Which is why I struggle, truly struggle, with the loud Christianity that keeps telling us it holds the secret to everything good while looking suspiciously unmoved by the actual ethical demands of Jesus.

You cannot spend all your time defending your tribe and then act surprised when people wonder whether you have met the Nazarene at all. You cannot build a whole culture of fear around outsiders, then quote “welcome the stranger” as though it were decorative. You cannot bless wealth, sneer at the poor, harden yourself against the refugee, dismiss the prisoner, and then expect applause because there is a Bible on the lectern.

You cannot mistake social dominance for discipleship. You simply cannot.

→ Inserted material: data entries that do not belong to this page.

(* ===== verification/History.v ===== *)
(** Broadcast history in PostgreSQL (src/shared/store/history_store.go,
    postgres_history.go): the sessions of a channel, the metadata intervals
    of a session, and the upsert that numbers sessions. Statements run outside
    a transaction, as the emitter calls them. *)
From S2P Require Import Prelude GoLib Json Tx Model Db Journal.
From S2P Require Import Channels Archive.

(** broadcast_sessions, keyed as in Archive.v by (started_at, platform,
    channel_id, session_seq); the archive reads some of its columns. *)
Record session_columns := SessionColumns {
  hs_streamer : string;
  hs_title : string;
  hs_category : string;
  hs_started_observed_at : Z;
  hs_ended_at : option Z;
  hs_ended_observed_at : option Z;
  hs_first_seen_at : Z;
  hs_last_seen_at : Z;
  hs_peak : Z;
  hs_instance : string;
  hs_close_reason : option string;
  hs_gap : bool
}.

(** broadcast_metadata_history, keyed by (valid_from, platform, channel_id, session_seq) *)
Record metadata_columns := MetadataColumns {
  hm_title : string;
  hm_category : string;
  hm_category_code : string;
  hm_tags : list string;
  hm_thumbnail : string;
  hm_hash : string;
  hm_valid_to : option Z;
  hm_observed_at : Z;
  hm_instance : string
}.

(** The tables of the store, current_session_seq by the id of a live channel,
    and the history. *)
Record history := History {
  main : database;
  seqs : gmap Z Z;
  b_sessions : gmap broadcast_key session_columns;
  b_metadata : gmap broadcast_key metadata_columns
}.
Definition set_main (d : database) (h : history) : history := History d (seqs h) (b_sessions h) (b_metadata h).
Definition set_b_sessions (f : gmap broadcast_key session_columns -> gmap broadcast_key session_columns)
    (h : history) : history := History (main h) (seqs h) (f (b_sessions h)) (b_metadata h).
Definition set_b_metadata (f : gmap broadcast_key metadata_columns -> gmap broadcast_key metadata_columns)
    (h : history) : history := History (main h) (seqs h) (b_sessions h) (f (b_metadata h)).
Notation Mhist := (M history).

(** The columns the archive's append and its session list read. *)
Definition archive_columns (s : session_columns) : broadcast_row :=
  BroadcastRow (hs_started_observed_at s) (hs_last_seen_at s) (hs_ended_at s) (hs_ended_observed_at s)
    (Some (hs_title s)) (hs_gap s).
Definition archive_broadcasts (h : history) : gmap broadcast_key broadcast_row :=
  archive_columns <$> b_sessions h.

Record BroadcastSession := MkBroadcast {
  br_StartedAt : Z; br_Platform : string; br_ChannelID : string; br_SessionSeq : Z;
  br_StreamerName : string; br_Title : string; br_Category : string;
  br_StartedObservedAt : Z; br_EndedAt : option Z; br_EndedObservedAt : option Z;
  br_FirstSeenAt : Z; br_LastSeenAt : Z; br_PeakViewerCount : Z; br_InstanceID : string;
  br_CloseReason : option string; br_GapDetected : bool
}.

Record MetadataHistoryRow := MkMetadata {
  mh_ValidFrom : Z; mh_Platform : string; mh_ChannelID : string; mh_SessionSeq : Z;
  mh_Title : string; mh_Category : string; mh_CategoryCode : string; mh_Tags : list string;
  mh_ThumbnailURL : string; mh_MetadataHash : string; mh_ObservedAt : Z; mh_InstanceID : string
}.

(** [varchar(n)], [text] and [int] columns. *)
Definition fits (n : Z) (s : string) : bool := pg_text s && (char_count s <=? n).
Definition int4 (n : Z) : bool := (-2147483648 <=? n) && (n <=? 2147483647).

(** ** Sessions *)

Definition InsertSession (s : BroadcastSession) : Mhist unit :=
  pool_exec (fun _ h =>
    let k := (br_StartedAt s, br_Platform s, br_ChannelID s, br_SessionSeq s) in
    if negb (fits 10 (br_Platform s) && fits 100 (br_ChannelID s) && fits 200 (br_StreamerName s)
             && pg_text (br_Title s) && pg_text (br_Category s) && fits 50 (br_InstanceID s)
             && int4 (br_PeakViewerCount s))
       || bool_decide (is_Some (b_sessions h !! k))
    then Err ErrDriver
    else Ok (tt, set_b_sessions (insert k (SessionColumns (br_StreamerName s) (br_Title s) (br_Category s)
      (br_StartedObservedAt s) None None (br_FirstSeenAt s) (br_LastSeenAt s) (br_PeakViewerCount s)
      (br_InstanceID s) None false)) h)).

(** An open session of the number. *)
Definition open_session (platform chan : string) (seq : Z) (k : broadcast_key) (s : session_columns) : bool :=
  let '(_, p, c, n) := k in
  String.eqb p platform && String.eqb c chan && (n =? seq)
  && match hs_ended_at s with None => true | Some _ => false end.

(** [CHECK (ended_at IS NULL OR ended_at >= started_at)] *)
Definition ends_after (ended : Z) (k : broadcast_key) : bool := let '(started, _, _, _) := k in started <=? ended.

Definition close_columns (ended observed : Z) (reason : string) (s : session_columns) : session_columns :=
  SessionColumns (hs_streamer s) (hs_title s) (hs_category s) (hs_started_observed_at s) (Some ended)
    (Some observed) (hs_first_seen_at s) (hs_last_seen_at s) (hs_peak s) (hs_instance s) (Some reason) (hs_gap s).
Definition CloseSession (platform chan : string) (seq ended observed : Z) (reason : string) : Mhist unit :=
  pool_exec (fun _ h =>
    if exists_row (fun k s => open_session platform chan seq k s && negb (ends_after ended k)) (b_sessions h)
    then Err ErrDriver
    else Ok (tt, set_b_sessions (update_where (open_session platform chan seq) (close_columns ended observed reason)) h)).

Definition seen_columns (at_ peak : Z) (s : session_columns) : session_columns :=
  SessionColumns (hs_streamer s) (hs_title s) (hs_category s) (hs_started_observed_at s) (hs_ended_at s)
    (hs_ended_observed_at s) (hs_first_seen_at s) at_ (Z.max (hs_peak s) peak) (hs_instance s)
    (hs_close_reason s) (hs_gap s).
Definition UpdateSessionLastSeen (platform chan : string) (seq at_ peak : Z) : Mhist unit :=
  pool_exec (fun _ h =>
    if int4 peak then Ok (tt, set_b_sessions (update_where (open_session platform chan seq) (seen_columns at_ peak)) h)
    else Err ErrDriver).

Definition gap_columns (s : session_columns) : session_columns :=
  SessionColumns (hs_streamer s) (hs_title s) (hs_category s) (hs_started_observed_at s) (hs_ended_at s)
    (hs_ended_observed_at s) (hs_first_seen_at s) (hs_last_seen_at s) (hs_peak s) (hs_instance s)
    (hs_close_reason s) true.
Definition MarkSessionGap (platform chan : string) (seq : Z) : Mhist unit :=
  pool_exec (fun _ h => Ok (tt, set_b_sessions (update_where (open_session platform chan seq) gap_columns) h)).

Definition session_value (k : broadcast_key) (s : session_columns) : BroadcastSession :=
  let '(started, p, c, seq) := k in
  MkBroadcast started p c seq (hs_streamer s) (hs_title s) (hs_category s) (hs_started_observed_at s)
    (hs_ended_at s) (hs_ended_observed_at s) (hs_first_seen_at s) (hs_last_seen_at s) (hs_peak s)
    (hs_instance s) (hs_close_reason s) (hs_gap s).

(** [ORDER BY platform, channel_id, session_seq DESC] *)
Definition newest_first (a b : BroadcastSession) : Prop :=
  String.compare (br_Platform a) (br_Platform b) = Lt \/
  (br_Platform a = br_Platform b /\
    (String.compare (br_ChannelID a) (br_ChannelID b) = Lt \/
     (br_ChannelID a = br_ChannelID b /\ br_SessionSeq b <= br_SessionSeq a))).
#[export] Instance newest_first_dec a b : Decision (newest_first a b).
Proof. unfold newest_first. apply _. Defined.

Definition still_open (s : session_columns) : bool := match hs_ended_at s with None => true | Some _ => false end.
Definition open_list (h : history) : list BroadcastSession :=
  merge_sort newest_first (map (fun '(k, s) => session_value k s)
    (List.filter (fun '(_, s) => still_open s) (rows (b_sessions h)))).
Definition ListOpenSessions : Mhist (list BroadcastSession) := pool_query (fun _ h => Ok (open_list h)).

(** No live or pending row of the channel. *)
Definition orphaned (h : history) (k : broadcast_key) (s : session_columns) : bool :=
  let '(_, p, c, _) := k in
  still_open s && negb (exists_row (fun _ r => same_channel p c r && (is_live r || is_pending r)) (live (main h))).
Definition CloseOrphanedSessions : Mhist Z :=
  pool_exec (fun now h =>
    if exists_row (fun k s => orphaned h k s && negb (ends_after (hs_last_seen_at s) k)) (b_sessions h)
    then Err ErrDriver
    else Ok (Z.of_nat (count_where (orphaned h) (b_sessions h)),
             set_b_sessions (update_where (orphaned h)
               (fun s => close_columns (hs_last_seen_at s) now "orphan_cleanup" s)) h)).

Definition by_start (a b : BroadcastSession) : Prop := br_StartedAt b <= br_StartedAt a.
#[export] Instance by_start_dec a b : Decision (by_start a b).
Proof. unfold by_start. apply _. Defined.

Definition clamp_history (limit : Z) : Z := if (limit <=? 0) || (50 <? limit) then 20 else limit.
(** The sessions of a channel that start in a range: how many, and the latest. *)
Definition channel_sessions (platform chan : string) (p : Z -> bool) (h : history) : list BroadcastSession :=
  merge_sort by_start (map (fun '(k, s) => session_value k s)
    (List.filter (fun '((started, q, c, _), _) => String.eqb q platform && String.eqb c chan && p started)
      (rows (b_sessions h)))).
Definition list_history (platform chan : string) (p : Z -> bool) (limit : Z) : Mhist (list BroadcastSession * Z) :=
  total ← pool_query (fun _ h => Ok (Z.of_nat (length (channel_sessions platform chan p h))));
  l ← pool_query (fun _ h => Ok (take (Z.to_nat limit) (channel_sessions platform chan p h)));
  mret (l, total).

Definition ListChannelBroadcastHistory (platform chan : string) (days limit : Z) : Mhist (list BroadcastSession * Z) :=
  let days := if days <=? 0 then 30 else days in
  now ← time_now;
  list_history platform chan (fun t => now - days * day <=? t) (clamp_history limit).
Definition ListChannelBroadcastHistoryByRange (platform chan : string) (from to_ limit : Z)
  : Mhist (list BroadcastSession * Z) :=
  list_history platform chan (fun t => (from <=? t) && (t <? to_)) (clamp_history limit).

(** ** Metadata *)

Definition InsertMetadata (m : MetadataHistoryRow) : Mhist unit :=
  pool_exec (fun _ h =>
    let k := (mh_ValidFrom m, mh_Platform m, mh_ChannelID m, mh_SessionSeq m) in
    if negb (fits 10 (mh_Platform m) && fits 100 (mh_ChannelID m) && pg_text (mh_Title m) && pg_text (mh_Category m)
             && fits 50 (mh_CategoryCode m) && forallb pg_text (mh_Tags m) && pg_text (mh_ThumbnailURL m)
             && fits 50 (mh_InstanceID m))
       || bool_decide (is_Some (b_metadata h !! k))
    then Err ErrDriver
    else Ok (tt, set_b_metadata (insert k (MetadataColumns (mh_Title m) (mh_Category m) (mh_CategoryCode m)
      (mh_Tags m) (mh_ThumbnailURL m) (mh_MetadataHash m) None (mh_ObservedAt m) (mh_InstanceID m))) h)).

Definition current_metadata (platform chan : string) (seq : Z) (k : broadcast_key) (m : metadata_columns) : bool :=
  let '(_, p, c, n) := k in
  String.eqb p platform && String.eqb c chan && (n =? seq)
  && match hm_valid_to m with None => true | Some _ => false end.
Definition until_columns (at_ : Z) (m : metadata_columns) : metadata_columns :=
  MetadataColumns (hm_title m) (hm_category m) (hm_category_code m) (hm_tags m) (hm_thumbnail m) (hm_hash m)
    (Some at_) (hm_observed_at m) (hm_instance m).
Definition CloseMetadata (platform chan : string) (seq valid_to : Z) : Mhist unit :=
  pool_exec (fun _ h =>
    if exists_row (fun k m => current_metadata platform chan seq k m && negb (ends_after valid_to k)) (b_metadata h)
    then Err ErrDriver
    else Ok (tt, set_b_metadata (update_where (current_metadata platform chan seq) (until_columns valid_to)) h)).

(** The hash of the latest open interval; [None]: there is none. *)
Definition latest_metadata (a b : broadcast_key * metadata_columns) : Prop := b.1.1.1.1 <= a.1.1.1.1.
#[export] Instance latest_metadata_dec a b : Decision (latest_metadata a b).
Proof. unfold latest_metadata. apply _. Defined.
Definition GetCurrentMetadataHash (platform chan : string) (seq : Z) : Mhist (option string) :=
  pool_query (fun _ h => Ok (match merge_sort latest_metadata
      (List.filter (fun '(k, m) => current_metadata platform chan seq k m) (rows (b_metadata h))) with
    | (_, m) :: _ => Some (hm_hash m)
    | [] => None
    end)).

Definition GetChannelViewerCount (platform chan : string) : Mhist Z :=
  pool_query (fun _ h => match find_channel platform chan (main h) with
                         | Some (_, r) => Ok (lc_viewers r)
                         | None => Err ErrNoRows
                         end).

(** ** The upsert that numbers sessions *)

Record UpsertResult := MkUpsert {
  ur_ID : Z; ur_Platform : string; ur_ChannelID : string; ur_SessionSeq : Z; ur_Status : string; ur_IsInsert : bool
}.

Definition seq_of (id : Z) (h : history) : Z := default 0 (seqs h !! id).

(** One row: an ended channel comes back with the next number. *)
Definition upsert_numbered (now : Z) (acc : list UpsertResult * history) (c : discovered) : list UpsertResult * history :=
  let '(results, h) := acc in
  let d := upsert_row now (main h) c in
  match find_channel (dc_Platform c) (dc_ChannelID c) (main h) with
  | Some (id, r) =>
      let seq := if is_ended r then seq_of id h + 1 else seq_of id h in
      (results ++ [MkUpsert id (dc_Platform c) (dc_ChannelID c) seq (lc_status (with_discovered c now r)) false],
       History d (<[id := seq]> (seqs h)) (b_sessions h) (b_metadata h))
  | None =>
      (results ++ [MkUpsert (live_seq (main h)) (dc_Platform c) (dc_ChannelID c) 0 ChannelStatusPending true],
       History d (<[live_seq (main h) := 0]> (seqs h)) (b_sessions h) (b_metadata h))
  end.

Definition UpsertLiveChannelsWithHistory (cs : list discovered) : Mhist (list UpsertResult) :=
  match cs with
  | [] => mret []
  | _ => pool_exec (fun now h => Ok (fold_left (upsert_numbered now) (dedup cs) ([], h)))
  end.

And yes, I know there are Christians genuinely doing the work we are taught by Jesus and his mates to do, feeding people, housing people, advocating, accompanying, standing with the grieving, fighting for dignity, making room for complexity, staying near the pain of the world without turning away.

Thank God for them. Truly. They are often quieter than the culture warriors, less theatrical than the outrage merchants, and much closer to the actual pulse of the Gospel. But that is part of the tragedy, isn’t it?

The public face of Christianity is so often handed over to the loudest, hardest, most brittle voices in the room the ones who know how to perform certainty but seem curiously untouched by humility. And humility, according to the Christian story, is not optional.

Philippians tells us Christ “emptied himself” and took the form of a servant (Philippians 2:5–8). Not the form of a ruler clutching for status. Not the form of a moral celebrity demanding cultural applause. A servant.

Pope Francis tried, in his own way, to drag the Church back to that centre for years. In Evangelii Gaudium, he wrote that the option for the poor is “primarily a theological category,” and he bluntly rejects the excuse that some Christians are simply too busy, too professional, too otherwise occupied to be close to the poor; he calls that what it is, an excuse. He goes further: the problems of the poor cannot be solved without confronting the structural causes of inequality.

That is not trendy progressivism. That is not political correctness in a cassock. That is Christianity remembering its own bloodstream.

So perhaps that is my unease with the whole “poor struggling Christians” performance. It is not that suffering Christians do not exist. Of course they do. Around the world, many do suffer. Some are harassed, imprisoned, attacked, even killed. That pain should never be mocked. Ever. But not every discomfort is persecution. Not every criticism is oppression. Not every loss of privilege is a wound. And not every challenge to Christian power is an attack on Christ.

Sometimes it is just the Gospel asking an overdue question. A very old question, really.

Did you feed anyone? Did you welcome anyone? Did you visit anyone?Did you loosen anything that was bound? Did you stand near the broken?Did your religion make you kinder, humbler, truer, more courageous in love? Or did it merely make you louder?

Because that, in the end, may be the deepest divide between the Christianity of Jesus and the Christianity of grievance. One kneels. One points fingers. One washes feet. One clutches status. One breaks itself open in love. One keeps demanding recognition. One sounds like mercy. The other sounds like a man frightened that the world no longer stands when he enters the room.

I suppose that is where I land. I do not want a Christianity that needs to dominate to feel true. I do not want a Christianity that confuses moral panic with holiness. I do not want a Christianity that can quote Scripture while ignoring the actual movement of Christ through the world, always toward the poor, the hurting, the ashamed, the outsider, the ordinary, the ones without a seat at the table.

I want the harder thing. The better thing. The Gospel that wounds my ego before it comforts my tribe. The Christ who ruins my appetite for superiority. The faith that asks not, “How do we stay in charge?” but, “How do we become more loving?”

That faith still has life in it. The rest is often just empire with a worship band.